The conclusion of law was that appellee is the owner in fee of the land described in the complaint, and entitled to the immediate possession thereof, and to have a judgment quieting his title thereto, and for' $1 damages and costs, and judgment was rendered accordingly.

The real question is, does it appear from the findings that appellee is entitled to have his title to the land occupied by appellant for its track and right of way quieted as against such use and occupancy? Or, what means the same thing, is he entitled to oust the appellant from the premises ? Appellee’s right to pecuniary compensation for the land so occupied is not questioned by appellant, but it is vigorously maintained that appellee, having knowingly stood by and observed appellant’s grantor, at great expense, construct upon the land a permanent railroad, make excavations and embankments thereon, without protest or ob’ [335]*335jection, and having observed the operation of cars over it at regular and frequent intervals, carrying passengers and light freight, for more than five years, and a large number of inhabitants establish their homes and business along the line, induced so to do by the apparent easy, cheap, and comfortable means of transportation from their homes to and from their work and places of business, will not now, after such prolonged acquiescence, be permitted- to oust appellant, and thus, by wresting from it possession of a .part of said line, destroy said means of transportation, to the injury of the public.

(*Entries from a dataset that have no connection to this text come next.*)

Lemma stamped_after_mark (save : MChannelSync -> result unit) (date : Z)
    (w : World) (s : MChannelSync) (guarded : M unit) :
  session w = Some s ->
  preserves (stampedFrom date (id s) (saves (events w))) guarded ->
  let run :=
    (channelSync <- getSession ;;
     match channelSync with
     | Some _ =>
         setState PROCESSING ;;; setLastSyncAt date ;;; saveSession save
     | None => ret tt
     end) ;;; guarded in
  stampedFrom date (id s) (saves (events w)) (snd (run w))
  /\ forall e,
       save (stamp date s) = Throw e ->
       run w
       = (Throw e, {| session := Some (stamp date s); events := events w |}).
Proof.
  intros Hs Hguarded run.
  assert (Hrun : run w
                 = match save (stamp date s) with
                   | Return _ =>
                       guarded {| session := Some (stamp date s);
                                  events := events w ++ [ Saved (stamp date s) ] |}
                   | Throw e =>
                       (Throw e,
                        {| session := Some (stamp date s);
                           events := events w |})
                   end).
  { unfold run. unfold bind at 1.
    rewrite (mark_with_session save date w s Hs).
    destruct (save (stamp date s)); reflexivity. }
  rewrite Hrun. clear Hrun.
  assert (Hsnap : stampedSnapshot date (id s) (stamp date s)).
  { repeat split. discriminate. }
  destruct (save (stamp date s)) as [u|e].
  - split; [|discriminate]. apply Hguarded. split.
    + now exists (stamp date s).
    + exists [ stamp date s ]. cbn [events]. rewrite saves_app.
      split; [reflexivity|]. now constructor.
  - split.
    + cbn [snd]. split; [now exists (stamp date s)|].
      exists []. cbn [events]. now rewrite app_nil_r.
    + intros e' E. injection E as <-. reflexivity.
Qed.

Whether appellant’s contention shall be sustained depends largely upon whether appellee, as the grantee to Sarah A. Miller, held such an interest in the farm as would enable him to protect the estate against the encroachment of appellant’s grantor. It is well to note that the will of John M. Miller gave a life estate to his widow, and then proceeds, “and after the death of my wije, I direct that the remaining real estate shall be sold by my executor, and out of the proceeds thereof shall be paid [certain small legacies] and the balance of the proceeds of said real estate, shall be equally divided between my son, Henry C. Miller, and my two daughters, Martha E. and Sarah A. Miller.” It has been uniformly held in this State since Doe v. Lanius, 3 Ind. 441, 56 Am. Dec. 518 (1852), that a naked power given by will to an executor to sell land for the purpose of paying legacies or making distribution does not vest the title in the executor, but in the heir, who becomes entitled to the rents and profits until the power to sell is exercised. In no case can the heir be cut off by will except by a devise of the estate, either expressly or by implication to someone else. Bowen v. Swander, 121 Ind. 164, and authorities collected on page 170.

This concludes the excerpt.